## Record set
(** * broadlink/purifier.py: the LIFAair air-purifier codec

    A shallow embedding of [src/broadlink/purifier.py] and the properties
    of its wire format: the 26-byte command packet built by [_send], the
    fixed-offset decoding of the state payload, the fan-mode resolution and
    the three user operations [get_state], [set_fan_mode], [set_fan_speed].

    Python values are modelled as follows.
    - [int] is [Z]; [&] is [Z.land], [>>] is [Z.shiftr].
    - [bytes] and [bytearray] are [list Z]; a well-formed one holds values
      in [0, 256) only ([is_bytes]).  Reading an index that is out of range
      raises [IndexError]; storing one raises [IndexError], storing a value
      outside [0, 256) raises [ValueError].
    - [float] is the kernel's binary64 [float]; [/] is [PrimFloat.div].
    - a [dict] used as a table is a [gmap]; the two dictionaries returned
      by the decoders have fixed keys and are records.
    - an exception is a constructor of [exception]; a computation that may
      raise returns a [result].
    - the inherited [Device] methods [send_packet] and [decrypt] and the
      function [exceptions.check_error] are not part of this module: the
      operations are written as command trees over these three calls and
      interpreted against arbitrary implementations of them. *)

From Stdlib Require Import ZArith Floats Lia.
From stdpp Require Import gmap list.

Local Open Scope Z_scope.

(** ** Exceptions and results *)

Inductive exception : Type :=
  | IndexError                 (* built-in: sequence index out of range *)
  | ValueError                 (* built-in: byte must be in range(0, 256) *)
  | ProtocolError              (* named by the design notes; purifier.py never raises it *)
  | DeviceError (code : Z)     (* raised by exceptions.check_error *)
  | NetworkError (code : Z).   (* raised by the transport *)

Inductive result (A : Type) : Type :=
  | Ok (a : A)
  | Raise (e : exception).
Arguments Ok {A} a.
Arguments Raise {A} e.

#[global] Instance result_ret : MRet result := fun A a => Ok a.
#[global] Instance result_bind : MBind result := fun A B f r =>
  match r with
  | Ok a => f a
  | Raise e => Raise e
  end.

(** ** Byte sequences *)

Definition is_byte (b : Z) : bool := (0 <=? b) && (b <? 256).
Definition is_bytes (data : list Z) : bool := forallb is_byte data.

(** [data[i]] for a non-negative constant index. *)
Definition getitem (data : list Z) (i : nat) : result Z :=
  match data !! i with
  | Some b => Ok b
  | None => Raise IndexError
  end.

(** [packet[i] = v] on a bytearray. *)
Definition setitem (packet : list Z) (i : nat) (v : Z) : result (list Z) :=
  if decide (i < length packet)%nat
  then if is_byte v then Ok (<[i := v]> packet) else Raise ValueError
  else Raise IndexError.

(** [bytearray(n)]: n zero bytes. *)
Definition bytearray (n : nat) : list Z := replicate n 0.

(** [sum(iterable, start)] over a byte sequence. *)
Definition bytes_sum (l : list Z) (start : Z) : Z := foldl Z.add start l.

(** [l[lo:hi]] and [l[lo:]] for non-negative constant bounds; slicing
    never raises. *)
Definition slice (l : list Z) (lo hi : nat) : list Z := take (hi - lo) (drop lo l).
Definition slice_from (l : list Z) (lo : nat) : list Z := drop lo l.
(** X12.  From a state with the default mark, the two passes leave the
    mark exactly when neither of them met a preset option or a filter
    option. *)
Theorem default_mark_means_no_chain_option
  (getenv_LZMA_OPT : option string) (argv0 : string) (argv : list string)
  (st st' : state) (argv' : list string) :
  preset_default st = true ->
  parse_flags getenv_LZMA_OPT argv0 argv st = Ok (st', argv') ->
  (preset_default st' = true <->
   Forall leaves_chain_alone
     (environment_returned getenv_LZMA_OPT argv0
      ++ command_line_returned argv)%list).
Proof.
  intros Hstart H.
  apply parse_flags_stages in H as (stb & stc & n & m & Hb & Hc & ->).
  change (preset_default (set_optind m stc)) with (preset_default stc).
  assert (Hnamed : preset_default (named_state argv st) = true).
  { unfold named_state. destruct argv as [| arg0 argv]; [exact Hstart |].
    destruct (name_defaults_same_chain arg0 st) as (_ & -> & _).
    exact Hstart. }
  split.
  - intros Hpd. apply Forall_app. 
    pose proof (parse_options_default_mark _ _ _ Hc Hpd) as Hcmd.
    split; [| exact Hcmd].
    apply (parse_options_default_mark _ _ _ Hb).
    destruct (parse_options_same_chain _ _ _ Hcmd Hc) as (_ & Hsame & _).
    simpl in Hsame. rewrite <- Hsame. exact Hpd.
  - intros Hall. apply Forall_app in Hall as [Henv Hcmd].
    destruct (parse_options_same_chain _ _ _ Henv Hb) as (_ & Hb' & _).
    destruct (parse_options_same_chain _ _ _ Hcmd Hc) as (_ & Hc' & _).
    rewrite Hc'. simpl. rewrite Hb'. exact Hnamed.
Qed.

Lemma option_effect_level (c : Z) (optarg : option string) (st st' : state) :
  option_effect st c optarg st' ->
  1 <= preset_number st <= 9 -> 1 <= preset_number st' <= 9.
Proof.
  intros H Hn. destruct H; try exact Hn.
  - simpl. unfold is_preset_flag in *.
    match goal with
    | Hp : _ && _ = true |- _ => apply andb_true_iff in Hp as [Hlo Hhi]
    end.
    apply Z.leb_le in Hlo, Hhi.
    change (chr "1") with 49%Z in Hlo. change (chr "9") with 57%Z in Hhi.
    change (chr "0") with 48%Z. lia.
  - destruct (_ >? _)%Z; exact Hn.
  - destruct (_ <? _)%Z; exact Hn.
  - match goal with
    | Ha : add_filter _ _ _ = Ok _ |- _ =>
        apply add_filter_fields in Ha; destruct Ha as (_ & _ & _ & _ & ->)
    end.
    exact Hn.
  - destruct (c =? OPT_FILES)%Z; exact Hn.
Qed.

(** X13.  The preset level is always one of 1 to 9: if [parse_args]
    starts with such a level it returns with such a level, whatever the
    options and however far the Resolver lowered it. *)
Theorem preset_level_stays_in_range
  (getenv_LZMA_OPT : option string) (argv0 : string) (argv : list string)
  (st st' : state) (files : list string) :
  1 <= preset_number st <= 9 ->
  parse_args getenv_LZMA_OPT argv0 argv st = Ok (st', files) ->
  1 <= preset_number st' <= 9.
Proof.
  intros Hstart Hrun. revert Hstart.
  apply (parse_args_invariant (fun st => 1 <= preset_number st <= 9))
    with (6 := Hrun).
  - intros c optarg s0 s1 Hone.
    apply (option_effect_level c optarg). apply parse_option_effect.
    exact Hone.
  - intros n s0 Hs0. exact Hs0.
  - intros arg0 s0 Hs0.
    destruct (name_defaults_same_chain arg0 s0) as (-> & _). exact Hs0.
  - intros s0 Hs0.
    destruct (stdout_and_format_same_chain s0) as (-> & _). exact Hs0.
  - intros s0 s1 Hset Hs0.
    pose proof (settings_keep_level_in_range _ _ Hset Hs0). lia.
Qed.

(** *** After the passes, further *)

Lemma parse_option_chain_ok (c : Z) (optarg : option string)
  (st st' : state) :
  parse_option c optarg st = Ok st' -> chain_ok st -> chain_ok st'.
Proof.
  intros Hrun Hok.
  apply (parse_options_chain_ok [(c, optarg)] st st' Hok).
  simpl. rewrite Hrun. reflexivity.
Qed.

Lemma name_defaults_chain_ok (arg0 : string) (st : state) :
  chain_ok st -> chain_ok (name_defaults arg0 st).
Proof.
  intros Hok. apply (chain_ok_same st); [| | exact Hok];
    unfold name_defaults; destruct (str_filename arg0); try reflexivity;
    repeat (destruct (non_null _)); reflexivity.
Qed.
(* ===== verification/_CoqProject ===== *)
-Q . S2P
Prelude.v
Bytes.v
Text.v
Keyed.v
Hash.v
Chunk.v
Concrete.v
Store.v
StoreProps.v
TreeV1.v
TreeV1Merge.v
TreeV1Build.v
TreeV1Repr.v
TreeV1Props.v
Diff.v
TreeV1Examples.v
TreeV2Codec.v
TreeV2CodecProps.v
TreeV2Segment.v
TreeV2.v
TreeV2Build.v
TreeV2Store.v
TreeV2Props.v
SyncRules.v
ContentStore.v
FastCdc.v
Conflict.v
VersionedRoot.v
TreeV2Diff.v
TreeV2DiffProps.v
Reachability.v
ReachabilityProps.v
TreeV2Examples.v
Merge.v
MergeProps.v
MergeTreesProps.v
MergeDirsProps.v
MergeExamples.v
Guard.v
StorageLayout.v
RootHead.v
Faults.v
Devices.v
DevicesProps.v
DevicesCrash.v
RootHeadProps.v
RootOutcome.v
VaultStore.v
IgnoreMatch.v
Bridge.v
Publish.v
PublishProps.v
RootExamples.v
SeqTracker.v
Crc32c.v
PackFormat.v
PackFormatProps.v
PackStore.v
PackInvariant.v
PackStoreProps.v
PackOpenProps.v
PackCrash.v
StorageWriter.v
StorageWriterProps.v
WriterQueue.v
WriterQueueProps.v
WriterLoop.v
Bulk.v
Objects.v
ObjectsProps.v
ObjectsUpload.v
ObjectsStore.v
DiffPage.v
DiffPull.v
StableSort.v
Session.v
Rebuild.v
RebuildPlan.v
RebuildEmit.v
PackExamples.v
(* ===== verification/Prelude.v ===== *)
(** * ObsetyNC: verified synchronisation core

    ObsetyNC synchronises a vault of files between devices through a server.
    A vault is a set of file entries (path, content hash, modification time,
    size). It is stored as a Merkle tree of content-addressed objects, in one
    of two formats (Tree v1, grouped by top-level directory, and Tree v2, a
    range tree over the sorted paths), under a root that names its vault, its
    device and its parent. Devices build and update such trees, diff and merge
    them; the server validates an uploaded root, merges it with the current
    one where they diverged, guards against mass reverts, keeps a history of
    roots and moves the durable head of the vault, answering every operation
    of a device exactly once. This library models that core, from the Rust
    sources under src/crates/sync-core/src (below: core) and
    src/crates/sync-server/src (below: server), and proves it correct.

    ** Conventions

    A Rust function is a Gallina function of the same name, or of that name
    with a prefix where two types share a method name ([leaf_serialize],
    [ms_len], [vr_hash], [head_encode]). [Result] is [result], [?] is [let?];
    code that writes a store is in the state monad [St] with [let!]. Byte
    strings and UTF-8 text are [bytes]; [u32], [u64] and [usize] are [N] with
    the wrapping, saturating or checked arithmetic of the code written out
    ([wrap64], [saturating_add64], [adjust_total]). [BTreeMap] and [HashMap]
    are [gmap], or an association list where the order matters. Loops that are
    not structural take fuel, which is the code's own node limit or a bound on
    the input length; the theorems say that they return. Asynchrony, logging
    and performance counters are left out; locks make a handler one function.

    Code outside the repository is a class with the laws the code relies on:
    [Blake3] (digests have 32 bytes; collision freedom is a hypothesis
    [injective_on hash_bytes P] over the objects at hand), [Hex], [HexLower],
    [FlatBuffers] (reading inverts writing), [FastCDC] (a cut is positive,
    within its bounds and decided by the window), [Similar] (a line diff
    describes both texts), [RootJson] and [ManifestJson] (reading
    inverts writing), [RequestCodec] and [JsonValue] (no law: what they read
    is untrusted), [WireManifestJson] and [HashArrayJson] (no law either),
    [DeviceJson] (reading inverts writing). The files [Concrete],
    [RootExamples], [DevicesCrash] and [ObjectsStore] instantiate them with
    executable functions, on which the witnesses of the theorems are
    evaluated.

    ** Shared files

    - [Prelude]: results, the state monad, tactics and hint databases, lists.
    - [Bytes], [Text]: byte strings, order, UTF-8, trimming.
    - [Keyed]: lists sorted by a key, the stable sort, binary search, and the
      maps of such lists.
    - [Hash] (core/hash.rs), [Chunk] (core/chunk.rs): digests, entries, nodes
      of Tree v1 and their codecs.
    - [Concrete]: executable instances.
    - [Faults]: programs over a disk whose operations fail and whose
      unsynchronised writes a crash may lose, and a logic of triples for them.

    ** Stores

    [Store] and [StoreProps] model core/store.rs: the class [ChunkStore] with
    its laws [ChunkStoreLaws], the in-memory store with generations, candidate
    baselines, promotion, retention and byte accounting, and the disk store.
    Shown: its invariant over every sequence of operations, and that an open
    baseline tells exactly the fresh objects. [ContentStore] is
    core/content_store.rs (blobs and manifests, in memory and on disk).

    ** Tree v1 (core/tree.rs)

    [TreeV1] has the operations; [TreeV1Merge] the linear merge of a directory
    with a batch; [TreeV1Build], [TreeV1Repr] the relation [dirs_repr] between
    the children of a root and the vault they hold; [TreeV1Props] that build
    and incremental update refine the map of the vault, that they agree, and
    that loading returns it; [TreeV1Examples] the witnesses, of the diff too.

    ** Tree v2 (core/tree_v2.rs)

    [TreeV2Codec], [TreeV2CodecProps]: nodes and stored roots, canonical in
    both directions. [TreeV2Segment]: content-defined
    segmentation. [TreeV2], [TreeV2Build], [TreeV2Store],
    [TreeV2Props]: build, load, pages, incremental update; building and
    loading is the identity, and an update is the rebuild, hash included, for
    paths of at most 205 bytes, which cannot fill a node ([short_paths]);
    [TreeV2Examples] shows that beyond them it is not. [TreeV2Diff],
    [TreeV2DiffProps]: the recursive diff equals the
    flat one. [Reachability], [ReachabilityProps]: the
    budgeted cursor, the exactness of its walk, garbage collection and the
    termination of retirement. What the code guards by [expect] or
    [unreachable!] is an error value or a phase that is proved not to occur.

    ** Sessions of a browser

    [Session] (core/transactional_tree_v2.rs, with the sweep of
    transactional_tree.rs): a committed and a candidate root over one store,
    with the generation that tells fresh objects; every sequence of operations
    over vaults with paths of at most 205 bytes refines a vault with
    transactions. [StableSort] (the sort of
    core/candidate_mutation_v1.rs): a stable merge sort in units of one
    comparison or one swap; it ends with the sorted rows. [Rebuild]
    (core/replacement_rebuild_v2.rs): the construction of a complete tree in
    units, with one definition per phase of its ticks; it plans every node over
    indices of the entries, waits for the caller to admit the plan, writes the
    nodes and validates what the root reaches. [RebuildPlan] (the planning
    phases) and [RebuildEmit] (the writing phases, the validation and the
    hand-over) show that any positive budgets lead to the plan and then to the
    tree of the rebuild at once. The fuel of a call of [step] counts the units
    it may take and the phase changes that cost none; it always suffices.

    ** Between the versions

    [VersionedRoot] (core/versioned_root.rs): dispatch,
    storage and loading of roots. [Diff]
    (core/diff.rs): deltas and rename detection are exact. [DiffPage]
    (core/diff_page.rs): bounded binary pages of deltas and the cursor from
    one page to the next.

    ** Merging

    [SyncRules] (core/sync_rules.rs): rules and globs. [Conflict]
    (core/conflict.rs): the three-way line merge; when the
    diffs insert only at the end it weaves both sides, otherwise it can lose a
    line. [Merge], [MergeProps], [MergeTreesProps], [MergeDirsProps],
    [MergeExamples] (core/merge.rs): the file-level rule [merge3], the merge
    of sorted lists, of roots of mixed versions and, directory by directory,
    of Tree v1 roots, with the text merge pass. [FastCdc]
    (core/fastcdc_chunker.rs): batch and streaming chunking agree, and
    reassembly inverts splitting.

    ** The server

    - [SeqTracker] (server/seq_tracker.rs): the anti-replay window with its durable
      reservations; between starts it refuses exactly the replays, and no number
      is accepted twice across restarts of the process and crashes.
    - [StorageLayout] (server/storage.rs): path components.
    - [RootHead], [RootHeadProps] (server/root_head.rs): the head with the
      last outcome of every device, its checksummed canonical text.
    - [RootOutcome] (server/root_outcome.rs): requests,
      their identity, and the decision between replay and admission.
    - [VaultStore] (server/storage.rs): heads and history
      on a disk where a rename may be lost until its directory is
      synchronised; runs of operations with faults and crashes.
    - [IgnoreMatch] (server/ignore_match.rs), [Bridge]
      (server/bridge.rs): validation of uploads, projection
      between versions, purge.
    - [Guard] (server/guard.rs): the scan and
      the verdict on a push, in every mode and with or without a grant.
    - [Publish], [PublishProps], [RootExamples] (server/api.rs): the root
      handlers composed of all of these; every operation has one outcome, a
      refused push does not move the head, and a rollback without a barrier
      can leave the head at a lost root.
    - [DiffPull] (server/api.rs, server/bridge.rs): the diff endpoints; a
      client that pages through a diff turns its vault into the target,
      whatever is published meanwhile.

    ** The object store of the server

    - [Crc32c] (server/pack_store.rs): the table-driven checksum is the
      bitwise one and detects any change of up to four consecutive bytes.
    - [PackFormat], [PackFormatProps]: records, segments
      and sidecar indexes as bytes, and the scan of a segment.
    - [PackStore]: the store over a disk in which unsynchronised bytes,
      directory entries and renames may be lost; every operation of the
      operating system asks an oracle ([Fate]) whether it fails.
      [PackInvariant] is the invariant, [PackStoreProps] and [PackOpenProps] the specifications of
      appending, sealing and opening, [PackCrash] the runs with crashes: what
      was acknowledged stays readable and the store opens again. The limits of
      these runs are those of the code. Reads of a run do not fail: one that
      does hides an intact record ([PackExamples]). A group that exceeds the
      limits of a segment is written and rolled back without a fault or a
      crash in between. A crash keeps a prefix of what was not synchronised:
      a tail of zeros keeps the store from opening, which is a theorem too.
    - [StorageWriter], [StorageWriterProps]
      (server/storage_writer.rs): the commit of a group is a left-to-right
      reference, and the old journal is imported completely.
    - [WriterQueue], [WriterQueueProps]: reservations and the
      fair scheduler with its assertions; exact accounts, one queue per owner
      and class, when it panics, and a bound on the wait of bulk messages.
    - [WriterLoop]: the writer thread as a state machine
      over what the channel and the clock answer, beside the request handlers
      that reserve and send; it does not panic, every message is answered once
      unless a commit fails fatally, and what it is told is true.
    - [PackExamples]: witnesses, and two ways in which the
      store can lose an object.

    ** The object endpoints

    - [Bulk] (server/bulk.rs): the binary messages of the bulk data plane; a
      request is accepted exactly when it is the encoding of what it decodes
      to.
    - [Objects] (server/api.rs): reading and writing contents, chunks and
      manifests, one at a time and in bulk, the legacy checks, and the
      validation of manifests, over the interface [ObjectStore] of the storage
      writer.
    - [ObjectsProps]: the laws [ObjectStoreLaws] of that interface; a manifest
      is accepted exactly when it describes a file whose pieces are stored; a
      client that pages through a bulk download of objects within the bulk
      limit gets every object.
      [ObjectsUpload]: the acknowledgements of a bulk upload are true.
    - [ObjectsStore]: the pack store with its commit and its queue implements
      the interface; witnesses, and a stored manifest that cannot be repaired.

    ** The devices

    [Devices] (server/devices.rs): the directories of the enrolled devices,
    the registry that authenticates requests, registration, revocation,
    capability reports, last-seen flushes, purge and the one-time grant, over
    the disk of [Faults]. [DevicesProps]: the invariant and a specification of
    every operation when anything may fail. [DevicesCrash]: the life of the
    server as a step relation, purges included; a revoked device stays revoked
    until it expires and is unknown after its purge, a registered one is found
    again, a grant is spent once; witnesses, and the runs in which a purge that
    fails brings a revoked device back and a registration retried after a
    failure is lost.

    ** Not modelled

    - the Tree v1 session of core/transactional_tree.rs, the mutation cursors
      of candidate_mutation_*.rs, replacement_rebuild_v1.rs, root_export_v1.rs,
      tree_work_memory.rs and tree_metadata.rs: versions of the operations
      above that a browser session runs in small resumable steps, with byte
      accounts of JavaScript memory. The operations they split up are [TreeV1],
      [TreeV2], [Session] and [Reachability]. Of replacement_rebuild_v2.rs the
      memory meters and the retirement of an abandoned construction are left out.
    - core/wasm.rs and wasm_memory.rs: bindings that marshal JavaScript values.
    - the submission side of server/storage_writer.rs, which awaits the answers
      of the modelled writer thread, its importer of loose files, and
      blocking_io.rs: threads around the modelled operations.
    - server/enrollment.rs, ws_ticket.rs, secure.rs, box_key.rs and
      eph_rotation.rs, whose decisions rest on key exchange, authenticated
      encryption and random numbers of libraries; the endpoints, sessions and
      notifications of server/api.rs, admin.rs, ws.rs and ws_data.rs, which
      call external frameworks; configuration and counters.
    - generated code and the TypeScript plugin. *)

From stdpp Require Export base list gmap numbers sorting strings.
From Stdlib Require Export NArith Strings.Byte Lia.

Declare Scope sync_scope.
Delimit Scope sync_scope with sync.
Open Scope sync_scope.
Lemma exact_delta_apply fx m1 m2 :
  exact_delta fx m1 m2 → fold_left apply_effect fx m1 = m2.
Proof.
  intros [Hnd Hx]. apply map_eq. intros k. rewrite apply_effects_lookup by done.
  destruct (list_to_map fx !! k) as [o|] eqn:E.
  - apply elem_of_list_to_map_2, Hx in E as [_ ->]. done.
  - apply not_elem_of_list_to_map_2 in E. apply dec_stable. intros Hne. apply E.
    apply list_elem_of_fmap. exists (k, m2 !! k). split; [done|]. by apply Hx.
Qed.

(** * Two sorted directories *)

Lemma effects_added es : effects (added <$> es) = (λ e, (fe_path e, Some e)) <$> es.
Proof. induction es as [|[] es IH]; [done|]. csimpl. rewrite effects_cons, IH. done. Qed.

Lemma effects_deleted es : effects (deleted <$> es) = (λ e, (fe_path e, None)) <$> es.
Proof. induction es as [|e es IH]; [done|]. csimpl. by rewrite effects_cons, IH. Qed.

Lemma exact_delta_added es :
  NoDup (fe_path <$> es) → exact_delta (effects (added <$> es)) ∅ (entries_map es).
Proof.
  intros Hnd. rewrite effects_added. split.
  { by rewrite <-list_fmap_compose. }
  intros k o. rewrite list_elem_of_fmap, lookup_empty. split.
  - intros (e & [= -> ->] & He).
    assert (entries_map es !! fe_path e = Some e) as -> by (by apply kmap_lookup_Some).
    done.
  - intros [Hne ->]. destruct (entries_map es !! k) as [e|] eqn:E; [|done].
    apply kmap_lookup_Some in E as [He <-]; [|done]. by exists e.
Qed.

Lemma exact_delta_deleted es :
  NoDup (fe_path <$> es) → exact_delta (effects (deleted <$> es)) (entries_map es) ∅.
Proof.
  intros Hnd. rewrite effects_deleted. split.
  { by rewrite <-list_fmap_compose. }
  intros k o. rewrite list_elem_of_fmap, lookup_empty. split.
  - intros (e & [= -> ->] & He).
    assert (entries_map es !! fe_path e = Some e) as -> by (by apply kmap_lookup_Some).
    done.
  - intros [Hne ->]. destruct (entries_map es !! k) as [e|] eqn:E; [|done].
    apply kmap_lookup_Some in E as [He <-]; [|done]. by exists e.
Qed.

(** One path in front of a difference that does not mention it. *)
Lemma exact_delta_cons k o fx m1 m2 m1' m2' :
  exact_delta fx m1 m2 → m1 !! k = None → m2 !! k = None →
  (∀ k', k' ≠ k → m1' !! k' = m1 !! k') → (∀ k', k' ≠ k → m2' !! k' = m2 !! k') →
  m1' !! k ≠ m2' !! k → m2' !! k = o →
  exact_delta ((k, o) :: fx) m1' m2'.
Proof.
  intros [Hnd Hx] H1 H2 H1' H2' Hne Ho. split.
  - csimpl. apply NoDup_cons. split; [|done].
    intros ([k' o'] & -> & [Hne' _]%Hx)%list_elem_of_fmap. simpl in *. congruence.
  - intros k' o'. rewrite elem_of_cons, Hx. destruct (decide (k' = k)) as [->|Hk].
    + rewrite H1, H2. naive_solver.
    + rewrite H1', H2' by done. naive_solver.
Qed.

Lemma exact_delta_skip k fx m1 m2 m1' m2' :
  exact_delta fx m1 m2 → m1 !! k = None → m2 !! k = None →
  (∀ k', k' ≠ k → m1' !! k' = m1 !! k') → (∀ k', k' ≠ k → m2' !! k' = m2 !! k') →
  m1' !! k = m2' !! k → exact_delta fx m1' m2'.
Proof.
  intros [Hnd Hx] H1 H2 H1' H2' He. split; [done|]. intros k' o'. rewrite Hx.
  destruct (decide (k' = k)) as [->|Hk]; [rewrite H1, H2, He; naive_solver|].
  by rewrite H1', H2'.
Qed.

## Your task
Which lines above run from the one containing "[SyncRules] (core/sync_rules.rs): rules" to the one containing "- [SeqTracker] (server/seq_tracker.rs): the"? Give them again exactly, both ends included.

## Exercise answer
    [SyncRules] (core/sync_rules.rs): rules and globs. [Conflict]
    (core/conflict.rs): the three-way line merge; when the
    diffs insert only at the end it weaves both sides, otherwise it can lose a
    line. [Merge], [MergeProps], [MergeTreesProps], [MergeDirsProps],
    [MergeExamples] (core/merge.rs): the file-level rule [merge3], the merge
    of sorted lists, of roots of mixed versions and, directory by directory,
    of Tree v1 roots, with the text merge pass. [FastCdc]
    (core/fastcdc_chunker.rs): batch and streaming chunking agree, and
    reassembly inverts splitting.

    ** The server

    - [SeqTracker] (server/seq_tracker.rs): the anti-replay window with its durable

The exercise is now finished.